Material for this exercise:
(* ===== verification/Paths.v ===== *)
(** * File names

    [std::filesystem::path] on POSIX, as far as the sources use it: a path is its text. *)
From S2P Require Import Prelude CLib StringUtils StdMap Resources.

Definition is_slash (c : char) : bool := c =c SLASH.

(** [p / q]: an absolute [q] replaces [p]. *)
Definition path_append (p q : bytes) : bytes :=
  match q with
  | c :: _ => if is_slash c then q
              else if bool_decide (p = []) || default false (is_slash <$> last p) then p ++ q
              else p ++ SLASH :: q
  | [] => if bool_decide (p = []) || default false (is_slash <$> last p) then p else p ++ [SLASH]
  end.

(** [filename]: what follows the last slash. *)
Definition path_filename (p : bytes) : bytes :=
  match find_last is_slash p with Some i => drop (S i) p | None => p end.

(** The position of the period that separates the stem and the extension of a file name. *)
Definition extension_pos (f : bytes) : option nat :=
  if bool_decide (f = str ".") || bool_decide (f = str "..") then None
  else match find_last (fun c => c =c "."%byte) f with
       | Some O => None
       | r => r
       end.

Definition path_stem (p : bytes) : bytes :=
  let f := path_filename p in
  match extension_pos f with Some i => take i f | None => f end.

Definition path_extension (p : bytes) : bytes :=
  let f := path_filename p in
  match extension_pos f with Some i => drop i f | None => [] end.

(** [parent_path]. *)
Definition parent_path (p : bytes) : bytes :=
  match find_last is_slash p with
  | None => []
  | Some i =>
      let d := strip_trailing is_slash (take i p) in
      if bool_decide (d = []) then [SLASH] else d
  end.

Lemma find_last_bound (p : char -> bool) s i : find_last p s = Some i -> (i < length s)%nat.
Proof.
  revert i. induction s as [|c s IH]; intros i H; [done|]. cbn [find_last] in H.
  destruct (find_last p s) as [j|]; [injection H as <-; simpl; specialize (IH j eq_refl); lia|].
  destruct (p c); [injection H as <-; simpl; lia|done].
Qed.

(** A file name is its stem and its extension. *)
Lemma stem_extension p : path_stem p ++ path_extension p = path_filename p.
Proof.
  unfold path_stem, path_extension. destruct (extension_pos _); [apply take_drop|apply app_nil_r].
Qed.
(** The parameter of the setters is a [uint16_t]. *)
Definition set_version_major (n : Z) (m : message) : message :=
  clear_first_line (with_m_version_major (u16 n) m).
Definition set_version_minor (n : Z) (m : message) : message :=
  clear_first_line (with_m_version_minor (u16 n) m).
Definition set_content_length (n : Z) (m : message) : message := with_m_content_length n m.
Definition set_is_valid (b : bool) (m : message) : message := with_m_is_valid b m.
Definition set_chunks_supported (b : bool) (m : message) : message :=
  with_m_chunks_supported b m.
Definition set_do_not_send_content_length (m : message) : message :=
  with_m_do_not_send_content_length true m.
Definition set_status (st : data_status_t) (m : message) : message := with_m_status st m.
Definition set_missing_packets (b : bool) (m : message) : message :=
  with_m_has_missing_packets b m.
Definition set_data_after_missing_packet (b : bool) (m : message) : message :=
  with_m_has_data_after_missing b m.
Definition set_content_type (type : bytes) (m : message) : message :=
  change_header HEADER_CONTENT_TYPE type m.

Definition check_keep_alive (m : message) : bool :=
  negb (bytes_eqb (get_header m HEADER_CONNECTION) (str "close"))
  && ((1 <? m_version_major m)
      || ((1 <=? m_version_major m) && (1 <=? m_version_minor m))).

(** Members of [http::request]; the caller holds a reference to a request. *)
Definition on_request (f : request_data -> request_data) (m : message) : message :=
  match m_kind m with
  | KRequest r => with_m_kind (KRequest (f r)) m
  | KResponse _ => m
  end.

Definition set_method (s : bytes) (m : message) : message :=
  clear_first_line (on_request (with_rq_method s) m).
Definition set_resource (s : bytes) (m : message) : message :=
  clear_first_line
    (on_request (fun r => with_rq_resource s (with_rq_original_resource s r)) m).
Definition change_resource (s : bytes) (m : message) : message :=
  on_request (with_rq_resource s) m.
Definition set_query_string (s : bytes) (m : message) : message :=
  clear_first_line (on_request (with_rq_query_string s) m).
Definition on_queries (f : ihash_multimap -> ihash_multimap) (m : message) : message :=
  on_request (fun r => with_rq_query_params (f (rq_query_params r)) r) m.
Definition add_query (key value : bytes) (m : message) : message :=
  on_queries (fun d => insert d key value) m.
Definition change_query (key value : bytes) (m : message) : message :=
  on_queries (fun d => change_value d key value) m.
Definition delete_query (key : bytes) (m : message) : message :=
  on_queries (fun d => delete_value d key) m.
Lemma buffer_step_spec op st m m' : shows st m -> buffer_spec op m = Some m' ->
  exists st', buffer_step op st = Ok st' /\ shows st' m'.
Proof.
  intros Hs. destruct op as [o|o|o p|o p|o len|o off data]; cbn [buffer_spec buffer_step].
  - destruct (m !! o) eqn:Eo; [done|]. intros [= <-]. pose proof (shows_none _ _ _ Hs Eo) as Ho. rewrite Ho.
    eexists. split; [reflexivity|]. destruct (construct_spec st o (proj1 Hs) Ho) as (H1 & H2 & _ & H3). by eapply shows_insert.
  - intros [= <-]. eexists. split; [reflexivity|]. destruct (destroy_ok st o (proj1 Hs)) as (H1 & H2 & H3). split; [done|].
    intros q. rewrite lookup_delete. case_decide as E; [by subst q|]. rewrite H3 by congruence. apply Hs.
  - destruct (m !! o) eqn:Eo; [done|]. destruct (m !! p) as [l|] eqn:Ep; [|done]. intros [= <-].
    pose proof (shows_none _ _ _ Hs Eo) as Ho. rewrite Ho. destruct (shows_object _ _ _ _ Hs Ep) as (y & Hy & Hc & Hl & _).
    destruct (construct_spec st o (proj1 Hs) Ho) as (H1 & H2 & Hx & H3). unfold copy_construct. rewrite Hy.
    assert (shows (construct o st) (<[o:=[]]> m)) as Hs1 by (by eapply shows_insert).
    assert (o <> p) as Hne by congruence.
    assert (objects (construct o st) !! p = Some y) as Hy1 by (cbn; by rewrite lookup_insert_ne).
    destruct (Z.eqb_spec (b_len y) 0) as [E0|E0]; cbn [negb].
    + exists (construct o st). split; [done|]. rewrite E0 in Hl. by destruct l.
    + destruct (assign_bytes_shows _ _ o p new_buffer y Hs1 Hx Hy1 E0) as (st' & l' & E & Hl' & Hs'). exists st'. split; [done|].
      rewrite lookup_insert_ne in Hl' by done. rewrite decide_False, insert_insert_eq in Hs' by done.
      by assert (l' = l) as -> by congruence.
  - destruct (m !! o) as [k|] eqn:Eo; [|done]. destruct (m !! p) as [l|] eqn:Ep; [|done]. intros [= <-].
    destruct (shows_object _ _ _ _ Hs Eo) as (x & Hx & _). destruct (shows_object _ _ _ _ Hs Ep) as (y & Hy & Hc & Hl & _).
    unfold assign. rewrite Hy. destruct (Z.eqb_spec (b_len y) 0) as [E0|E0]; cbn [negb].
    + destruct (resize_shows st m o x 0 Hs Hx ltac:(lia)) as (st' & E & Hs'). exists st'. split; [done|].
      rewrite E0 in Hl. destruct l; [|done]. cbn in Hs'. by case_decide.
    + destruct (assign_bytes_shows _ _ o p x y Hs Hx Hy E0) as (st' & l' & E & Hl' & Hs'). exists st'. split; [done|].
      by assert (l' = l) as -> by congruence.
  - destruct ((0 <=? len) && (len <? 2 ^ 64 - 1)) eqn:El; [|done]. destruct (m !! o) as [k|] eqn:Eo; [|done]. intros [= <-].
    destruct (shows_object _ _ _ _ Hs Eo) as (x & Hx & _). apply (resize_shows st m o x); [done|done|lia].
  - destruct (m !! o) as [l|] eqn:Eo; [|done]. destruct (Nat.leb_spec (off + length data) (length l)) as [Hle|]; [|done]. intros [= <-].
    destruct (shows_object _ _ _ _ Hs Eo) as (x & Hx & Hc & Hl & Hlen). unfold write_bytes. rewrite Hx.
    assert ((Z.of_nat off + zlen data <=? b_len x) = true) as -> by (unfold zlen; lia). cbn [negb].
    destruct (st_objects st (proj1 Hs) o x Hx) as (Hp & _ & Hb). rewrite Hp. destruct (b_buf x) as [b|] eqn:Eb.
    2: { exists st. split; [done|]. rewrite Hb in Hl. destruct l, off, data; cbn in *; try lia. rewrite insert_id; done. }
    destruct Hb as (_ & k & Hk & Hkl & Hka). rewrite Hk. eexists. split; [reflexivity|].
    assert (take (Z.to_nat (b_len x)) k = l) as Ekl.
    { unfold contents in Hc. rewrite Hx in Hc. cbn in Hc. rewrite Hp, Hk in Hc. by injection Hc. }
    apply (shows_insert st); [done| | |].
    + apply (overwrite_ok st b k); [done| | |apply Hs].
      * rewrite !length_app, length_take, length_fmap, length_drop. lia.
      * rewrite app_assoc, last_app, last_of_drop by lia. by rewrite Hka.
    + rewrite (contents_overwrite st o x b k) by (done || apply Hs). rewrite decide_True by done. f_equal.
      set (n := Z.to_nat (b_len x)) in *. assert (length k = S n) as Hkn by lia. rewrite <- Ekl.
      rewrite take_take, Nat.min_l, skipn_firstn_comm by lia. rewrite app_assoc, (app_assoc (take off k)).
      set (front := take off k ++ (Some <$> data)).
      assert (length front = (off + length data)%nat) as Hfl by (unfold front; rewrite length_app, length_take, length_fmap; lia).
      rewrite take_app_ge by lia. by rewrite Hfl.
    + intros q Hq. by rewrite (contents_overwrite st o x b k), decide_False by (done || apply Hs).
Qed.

Task directions: Copy every line of the data where "front" is found.

Answer box:
      set (front := take off k ++ (Some <$> data)).
      assert (length front = (off + length data)%nat) as Hfl by (unfold front; rewrite length_app, length_take, length_fmap; lia).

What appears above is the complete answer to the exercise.